### WHAT NEEDS TO BE DONE
When you output the entries, begin with the first line and end with the line containing "cf_confirmed_at : ∀", keeping each line exactly as it is.

### RECORDS FOR THE TASK

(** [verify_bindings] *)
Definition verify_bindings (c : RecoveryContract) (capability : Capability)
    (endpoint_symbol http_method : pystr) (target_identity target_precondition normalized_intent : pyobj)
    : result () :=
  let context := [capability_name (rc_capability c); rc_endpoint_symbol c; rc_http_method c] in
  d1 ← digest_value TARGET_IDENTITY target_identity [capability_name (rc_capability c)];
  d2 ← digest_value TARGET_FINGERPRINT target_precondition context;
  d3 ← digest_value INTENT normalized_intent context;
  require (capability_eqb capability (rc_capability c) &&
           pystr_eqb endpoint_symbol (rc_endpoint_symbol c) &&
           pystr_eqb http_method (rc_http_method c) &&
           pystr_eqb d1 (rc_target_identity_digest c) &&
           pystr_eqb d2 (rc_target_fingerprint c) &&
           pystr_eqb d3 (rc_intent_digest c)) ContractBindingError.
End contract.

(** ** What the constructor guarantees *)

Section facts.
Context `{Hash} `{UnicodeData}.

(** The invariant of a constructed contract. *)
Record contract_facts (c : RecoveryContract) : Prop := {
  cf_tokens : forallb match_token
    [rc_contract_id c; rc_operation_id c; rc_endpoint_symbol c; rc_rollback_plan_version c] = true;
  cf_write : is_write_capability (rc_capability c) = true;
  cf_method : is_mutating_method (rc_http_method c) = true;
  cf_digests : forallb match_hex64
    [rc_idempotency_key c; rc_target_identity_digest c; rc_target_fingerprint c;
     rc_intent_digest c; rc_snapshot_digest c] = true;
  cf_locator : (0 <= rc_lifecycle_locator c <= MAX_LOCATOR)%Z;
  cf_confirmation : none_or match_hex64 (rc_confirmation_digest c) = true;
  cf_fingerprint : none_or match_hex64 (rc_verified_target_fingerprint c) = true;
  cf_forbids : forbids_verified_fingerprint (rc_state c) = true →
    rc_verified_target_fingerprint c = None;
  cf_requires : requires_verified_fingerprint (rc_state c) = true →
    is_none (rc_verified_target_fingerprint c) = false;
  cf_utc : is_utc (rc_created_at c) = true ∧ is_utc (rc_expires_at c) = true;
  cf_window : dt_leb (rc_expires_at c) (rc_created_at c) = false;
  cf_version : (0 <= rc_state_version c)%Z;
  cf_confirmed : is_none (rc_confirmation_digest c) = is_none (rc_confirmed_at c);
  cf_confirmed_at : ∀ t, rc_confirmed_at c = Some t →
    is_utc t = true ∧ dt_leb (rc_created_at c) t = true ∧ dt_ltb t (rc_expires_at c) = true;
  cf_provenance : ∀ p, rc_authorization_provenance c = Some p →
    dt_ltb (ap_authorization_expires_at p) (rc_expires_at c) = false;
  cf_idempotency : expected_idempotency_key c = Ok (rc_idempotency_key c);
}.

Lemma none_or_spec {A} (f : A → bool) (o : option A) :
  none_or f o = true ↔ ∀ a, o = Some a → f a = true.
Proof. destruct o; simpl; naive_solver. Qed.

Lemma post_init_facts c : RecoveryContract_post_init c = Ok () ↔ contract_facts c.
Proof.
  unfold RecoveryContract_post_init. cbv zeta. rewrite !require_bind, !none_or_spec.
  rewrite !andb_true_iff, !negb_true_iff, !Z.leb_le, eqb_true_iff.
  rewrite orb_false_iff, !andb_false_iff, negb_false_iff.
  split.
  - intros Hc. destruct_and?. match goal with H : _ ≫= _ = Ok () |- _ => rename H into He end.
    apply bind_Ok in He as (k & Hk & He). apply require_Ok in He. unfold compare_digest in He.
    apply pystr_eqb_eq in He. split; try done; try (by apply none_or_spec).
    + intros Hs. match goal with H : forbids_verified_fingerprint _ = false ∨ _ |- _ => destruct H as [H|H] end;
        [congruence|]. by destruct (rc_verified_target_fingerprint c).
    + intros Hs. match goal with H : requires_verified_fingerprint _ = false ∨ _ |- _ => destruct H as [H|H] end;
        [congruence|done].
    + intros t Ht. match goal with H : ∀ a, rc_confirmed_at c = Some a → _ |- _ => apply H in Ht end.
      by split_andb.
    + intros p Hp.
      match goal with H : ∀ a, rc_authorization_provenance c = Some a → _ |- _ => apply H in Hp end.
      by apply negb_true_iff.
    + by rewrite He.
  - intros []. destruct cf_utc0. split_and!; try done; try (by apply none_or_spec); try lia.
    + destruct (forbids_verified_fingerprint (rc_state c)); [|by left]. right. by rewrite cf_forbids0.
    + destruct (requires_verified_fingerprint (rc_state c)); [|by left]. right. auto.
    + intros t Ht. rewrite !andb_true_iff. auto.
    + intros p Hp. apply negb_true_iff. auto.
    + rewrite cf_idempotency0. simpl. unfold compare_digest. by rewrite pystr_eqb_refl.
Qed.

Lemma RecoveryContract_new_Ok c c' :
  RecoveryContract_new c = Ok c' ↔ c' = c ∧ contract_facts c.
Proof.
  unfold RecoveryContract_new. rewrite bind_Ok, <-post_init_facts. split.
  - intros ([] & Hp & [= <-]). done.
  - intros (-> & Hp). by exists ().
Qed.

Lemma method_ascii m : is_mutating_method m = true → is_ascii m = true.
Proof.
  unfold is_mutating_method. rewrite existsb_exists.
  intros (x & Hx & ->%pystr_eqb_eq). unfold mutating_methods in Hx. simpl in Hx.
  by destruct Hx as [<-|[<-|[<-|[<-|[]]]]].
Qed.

### RESULT BELOW
(** [verify_bindings] *)
Definition verify_bindings (c : RecoveryContract) (capability : Capability)
    (endpoint_symbol http_method : pystr) (target_identity target_precondition normalized_intent : pyobj)
    : result () :=
  let context := [capability_name (rc_capability c); rc_endpoint_symbol c; rc_http_method c] in
  d1 ← digest_value TARGET_IDENTITY target_identity [capability_name (rc_capability c)];
  d2 ← digest_value TARGET_FINGERPRINT target_precondition context;
  d3 ← digest_value INTENT normalized_intent context;
  require (capability_eqb capability (rc_capability c) &&
           pystr_eqb endpoint_symbol (rc_endpoint_symbol c) &&
           pystr_eqb http_method (rc_http_method c) &&
           pystr_eqb d1 (rc_target_identity_digest c) &&
           pystr_eqb d2 (rc_target_fingerprint c) &&
           pystr_eqb d3 (rc_intent_digest c)) ContractBindingError.
End contract.

(** ** What the constructor guarantees *)

Section facts.
Context `{Hash} `{UnicodeData}.

(** The invariant of a constructed contract. *)
Record contract_facts (c : RecoveryContract) : Prop := {
  cf_tokens : forallb match_token
    [rc_contract_id c; rc_operation_id c; rc_endpoint_symbol c; rc_rollback_plan_version c] = true;
  cf_write : is_write_capability (rc_capability c) = true;
  cf_method : is_mutating_method (rc_http_method c) = true;
  cf_digests : forallb match_hex64
    [rc_idempotency_key c; rc_target_identity_digest c; rc_target_fingerprint c;
     rc_intent_digest c; rc_snapshot_digest c] = true;
  cf_locator : (0 <= rc_lifecycle_locator c <= MAX_LOCATOR)%Z;
  cf_confirmation : none_or match_hex64 (rc_confirmation_digest c) = true;
  cf_fingerprint : none_or match_hex64 (rc_verified_target_fingerprint c) = true;
  cf_forbids : forbids_verified_fingerprint (rc_state c) = true →
    rc_verified_target_fingerprint c = None;
  cf_requires : requires_verified_fingerprint (rc_state c) = true →
    is_none (rc_verified_target_fingerprint c) = false;
  cf_utc : is_utc (rc_created_at c) = true ∧ is_utc (rc_expires_at c) = true;
  cf_window : dt_leb (rc_expires_at c) (rc_created_at c) = false;
  cf_version : (0 <= rc_state_version c)%Z;
  cf_confirmed : is_none (rc_confirmation_digest c) = is_none (rc_confirmed_at c);
  cf_confirmed_at : ∀ t, rc_confirmed_at c = Some t →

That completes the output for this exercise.